* _Activity_: The answer must be the full listing, repeated word for word.

* _Given data_:
Lemma claim_tail_mem rb l :
    mem_inv rb l → rb_tail rb < rb_head rb →
    (∃ c, at_pos rb (rb_tail rb) = Some c ∧ cell_seq c = rb_tail rb + 1) →
    mem_inv (claim_tail rb) l.
  Proof.
    intros Hm Hlt (c & Hc & Hs). pose proof (mi_room _ _ Hm). pose proof (mi_tail _ _ Hm).
    split; cbn [claim_tail rb_mask rb_cells rb_head rb_tail]; try apply Hm; try lia.
    intros pos Hp. destruct (decide (pos = rb_tail rb + cap)) as [->|Hne].
    - exists c. change (at_pos (claim_tail rb)) with (at_pos rb). rewrite at_wrap. split; [done|].
      unfold cell_inv. rewrite decide_False by (rewrite <-(mi_head _ _ Hm); lia). right. lia.
    - destruct (mi_cells _ _ Hm pos) as (c' & ? & ?); [lia|]. by exists c'.
  Qed.

(** *** What the other threads know survives the change *)
Lemma claim_head_pc rb l it t :
    mem_inv rb l → (∃ c, at_pos rb (rb_head rb) = Some c ∧ cell_seq c = rb_head rb) →
    pc_inv rb l t → pc_inv (claim_head rb) (l ++ [it]) t.
  Proof.
    intros Hm (c & Hc & Hs) Ht. pose proof cap_bounds as Hcap.
    assert (∀ pos P, popped rb l pos P → popped (claim_head rb) (l ++ [it]) pos P) as Hpop.
    { intros pos P [? Hp]. split; [done|]. cbn [claim_head rb_head]. intros ?.
      destruct Hp as (c' & ? & ? & ?); [lia|]. exists c'. eauto using log_at_app. }
    assert (∀ p n pos P, pushing rb l p n pos P → pushing (claim_head rb) (l ++ [it]) p n pos P) as Hpush.
    { intros p n pos P (? & ? & ?). split; [cbn; lia|]. eauto using log_at_app. }
    destruct t as [| | | | | | | | | | |pos| | |[[pos it']|]]; cbn [pc_inv] in *; auto.
    - cbn. lia.
    - cbn [claim_head rb_head rb_tail]. split; [lia|]. lia.
    - destruct Ht as [? Ht]. split; [done|]. intros E. destruct (Ht E) as [? ?].
      split; [cbn; lia|done].
    - destruct Ht as [Hle [Hr Ht]]. split; [|by apply Hpop; split].
      cbn [claim_head rb_head]. destruct (Ht Hle) as (c' & Hc' & _ & Hs').
      destruct (decide (rb_head rb = pos + cap)) as [E|]; [|lia].
      rewrite <-E, Hc in Hc'. simplify_eq. lia.
    - destruct Ht as [? Ht]. split; [done|]. cbn [claim_head rb_head]. intros ?.
      apply log_at_app, Ht. lia.
  Qed.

* _Your response_:
Lemma claim_tail_mem rb l :
    mem_inv rb l → rb_tail rb < rb_head rb →
    (∃ c, at_pos rb (rb_tail rb) = Some c ∧ cell_seq c = rb_tail rb + 1) →
    mem_inv (claim_tail rb) l.
  Proof.
    intros Hm Hlt (c & Hc & Hs). pose proof (mi_room _ _ Hm). pose proof (mi_tail _ _ Hm).
    split; cbn [claim_tail rb_mask rb_cells rb_head rb_tail]; try apply Hm; try lia.
    intros pos Hp. destruct (decide (pos = rb_tail rb + cap)) as [->|Hne].
    - exists c. change (at_pos (claim_tail rb)) with (at_pos rb). rewrite at_wrap. split; [done|].
      unfold cell_inv. rewrite decide_False by (rewrite <-(mi_head _ _ Hm); lia). right. lia.
    - destruct (mi_cells _ _ Hm pos) as (c' & ? & ?); [lia|]. by exists c'.
  Qed.

(** *** What the other threads know survives the change *)
Lemma claim_head_pc rb l it t :
    mem_inv rb l → (∃ c, at_pos rb (rb_head rb) = Some c ∧ cell_seq c = rb_head rb) →
    pc_inv rb l t → pc_inv (claim_head rb) (l ++ [it]) t.
  Proof.
    intros Hm (c & Hc & Hs) Ht. pose proof cap_bounds as Hcap.
    assert (∀ pos P, popped rb l pos P → popped (claim_head rb) (l ++ [it]) pos P) as Hpop.
    { intros pos P [? Hp]. split; [done|]. cbn [claim_head rb_head]. intros ?.
      destruct Hp as (c' & ? & ? & ?); [lia|]. exists c'. eauto using log_at_app. }
    assert (∀ p n pos P, pushing rb l p n pos P → pushing (claim_head rb) (l ++ [it]) p n pos P) as Hpush.
    { intros p n pos P (? & ? & ?). split; [cbn; lia|]. eauto using log_at_app. }
    destruct t as [| | | | | | | | | | |pos| | |[[pos it']|]]; cbn [pc_inv] in *; auto.
    - cbn. lia.
    - cbn [claim_head rb_head rb_tail]. split; [lia|]. lia.
    - destruct Ht as [? Ht]. split; [done|]. intros E. destruct (Ht E) as [? ?].
      split; [cbn; lia|done].
    - destruct Ht as [Hle [Hr Ht]]. split; [|by apply Hpop; split].
      cbn [claim_head rb_head]. destruct (Ht Hle) as (c' & Hc' & _ & Hs').
      destruct (decide (rb_head rb = pos + cap)) as [E|]; [|lia].
      rewrite <-E, Hc in Hc'. simplify_eq. lia.
    - destruct Ht as [? Ht]. split; [done|]. cbn [claim_head rb_head]. intros ?.
      apply log_at_app, Ht. lia.
  Qed.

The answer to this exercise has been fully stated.